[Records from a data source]
━━━

(* ===== verification/Staging.v ===== *)
(** * Sending one chunk (crates/transfer-native/src/protocol/upload.rs)

    [upload_chunk]: a direct request, its retries, and the staged upload that
    sends a chunk in parts.  The server, with the network between, is an
    argument: it takes a request and gives a reply or none.  What it promises
    is the class [ServerLaws]; that a chunk is delivered is proved against it. *)

From Stdlib Require Import Ascii String.
From S2P Require Import Prelude F64 Str Frame Codec Transport Http Monad Upload Sending.
From S2P Require Stage.
Open Scope Z_scope.

(** ** Requests *)

(** The requests of one chunk; [stage] is the id of a staged upload of it. *)
Inductive Request :=
  | PutChunk (length : Z) (body : list Z)
  | Begin (stage : string) (ciphertext_bytes : Z) (checksum : string)
  | PutPart (stage : string) (offset : Z) (checksum : string) (part : list Z)
  | CompleteStage (stage : string).

(** A reply's status, its body as a stage status, and its [Retry-After]; or a
    timeout or failure of the connection. *)
Inductive Reply :=
  | Response (status : Z) (body : result string Stage.StageStatus) (retry_after : option Z)
  | NoResponse.

Class Server (Sv : Type) := handle : Sv → Request → Sv * Reply.

(** A poll of the body of a direct request: whether the transfer is cancelled,
    the time since the start, and how much the read returns. *)
Record Poll := { poll_cancelled : bool; poll_elapsed : Z; poll_read : result string Z }.

(** What else is outside: the polls of a request's body, whether the access to
    the sidecar at a tick fails, whether the user cancels at it, and the values
    of the tick. *)
Class Env := {
  polls_at : nat → list Poll;
  sidecar_fault : nat → bool;
  cancel : nat → bool;
  uuid : nat → string;
  rate_at : nat → f64;
  elapsed_at : nat → Z }.

(** What the shared controller is told, and the sleeps. *)
Inductive Effect :=
  | Sent (r : Request)
  | Sampled (loaded : Z)
  | Forgot
  | Observed (bytes elapsed_ms : Z)
  | Congested
  | Slept (delay_ms : Z).

Record World (Sv : Type) := {
  server : Sv;
  sidecar : option Stage.StageSession;
  tick_ : nat;
  effects : list Effect }.
Arguments server {Sv} _.
Arguments sidecar {Sv} _.
Arguments tick_ {Sv} _.
Arguments effects {Sv} _.

Section staging.
Context `{Codec, Env} {Sv : Type} `{Srv : Server Sv}.

Notation M := (SE (World Sv) string).

Definition advance (w : World Sv) : World Sv :=
  {| server := server w; sidecar := sidecar w; tick_ := Datatypes.S (tick_ w); effects := effects w |}.
Definition log (e : Effect) (w : World Sv) : World Sv :=
  {| server := server w; sidecar := sidecar w; tick_ := tick_ w; effects := effects w ++ [e] |}.

(** A value of the outside at the current tick. *)
Definition sample {A} (f : nat → A) : M A := λ w, (advance w, Ok (f (tick_ w))).
Definition tell (e : Effect) : M () := λ w, (log e w, Ok ()).

(** A point where the user's cancellation stops the transfer. *)
Definition interruptible : M () := λ w,
  (advance w, if cancel (tick_ w) then Err "Transfer cancelled" else Ok ()).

━━━

Type the entries out again so that they match exactly.

(* ===== verification/Staging.v ===== *)
(** * Sending one chunk (crates/transfer-native/src/protocol/upload.rs)

    [upload_chunk]: a direct request, its retries, and the staged upload that
    sends a chunk in parts.  The server, with the network between, is an
    argument: it takes a request and gives a reply or none.  What it promises
    is the class [ServerLaws]; that a chunk is delivered is proved against it. *)

From Stdlib Require Import Ascii String.
From S2P Require Import Prelude F64 Str Frame Codec Transport Http Monad Upload Sending.
From S2P Require Stage.
Open Scope Z_scope.

(** ** Requests *)

(** The requests of one chunk; [stage] is the id of a staged upload of it. *)
Inductive Request :=
  | PutChunk (length : Z) (body : list Z)
  | Begin (stage : string) (ciphertext_bytes : Z) (checksum : string)
  | PutPart (stage : string) (offset : Z) (checksum : string) (part : list Z)
  | CompleteStage (stage : string).

(** A reply's status, its body as a stage status, and its [Retry-After]; or a
    timeout or failure of the connection. *)
Inductive Reply :=
  | Response (status : Z) (body : result string Stage.StageStatus) (retry_after : option Z)
  | NoResponse.

Class Server (Sv : Type) := handle : Sv → Request → Sv * Reply.

(** A poll of the body of a direct request: whether the transfer is cancelled,
    the time since the start, and how much the read returns. *)
Record Poll := { poll_cancelled : bool; poll_elapsed : Z; poll_read : result string Z }.

(** What else is outside: the polls of a request's body, whether the access to
    the sidecar at a tick fails, whether the user cancels at it, and the values
    of the tick. *)
Class Env := {
  polls_at : nat → list Poll;
  sidecar_fault : nat → bool;
  cancel : nat → bool;
  uuid : nat → string;
  rate_at : nat → f64;
  elapsed_at : nat → Z }.

(** What the shared controller is told, and the sleeps. *)
Inductive Effect :=
  | Sent (r : Request)
  | Sampled (loaded : Z)
  | Forgot
  | Observed (bytes elapsed_ms : Z)
  | Congested
  | Slept (delay_ms : Z).

Record World (Sv : Type) := {
  server : Sv;
  sidecar : option Stage.StageSession;
  tick_ : nat;
  effects : list Effect }.
Arguments server {Sv} _.
Arguments sidecar {Sv} _.
Arguments tick_ {Sv} _.
Arguments effects {Sv} _.

Section staging.
Context `{Codec, Env} {Sv : Type} `{Srv : Server Sv}.

Notation M := (SE (World Sv) string).

Definition advance (w : World Sv) : World Sv :=
  {| server := server w; sidecar := sidecar w; tick_ := Datatypes.S (tick_ w); effects := effects w |}.
Definition log (e : Effect) (w : World Sv) : World Sv :=
  {| server := server w; sidecar := sidecar w; tick_ := tick_ w; effects := effects w ++ [e] |}.

(** A value of the outside at the current tick. *)
Definition sample {A} (f : nat → A) : M A := λ w, (advance w, Ok (f (tick_ w))).
Definition tell (e : Effect) : M () := λ w, (log e w, Ok ()).

(** A point where the user's cancellation stops the transfer. *)
Definition interruptible : M () := λ w,
  (advance w, if cancel (tick_ w) then Err "Transfer cancelled" else Ok ()).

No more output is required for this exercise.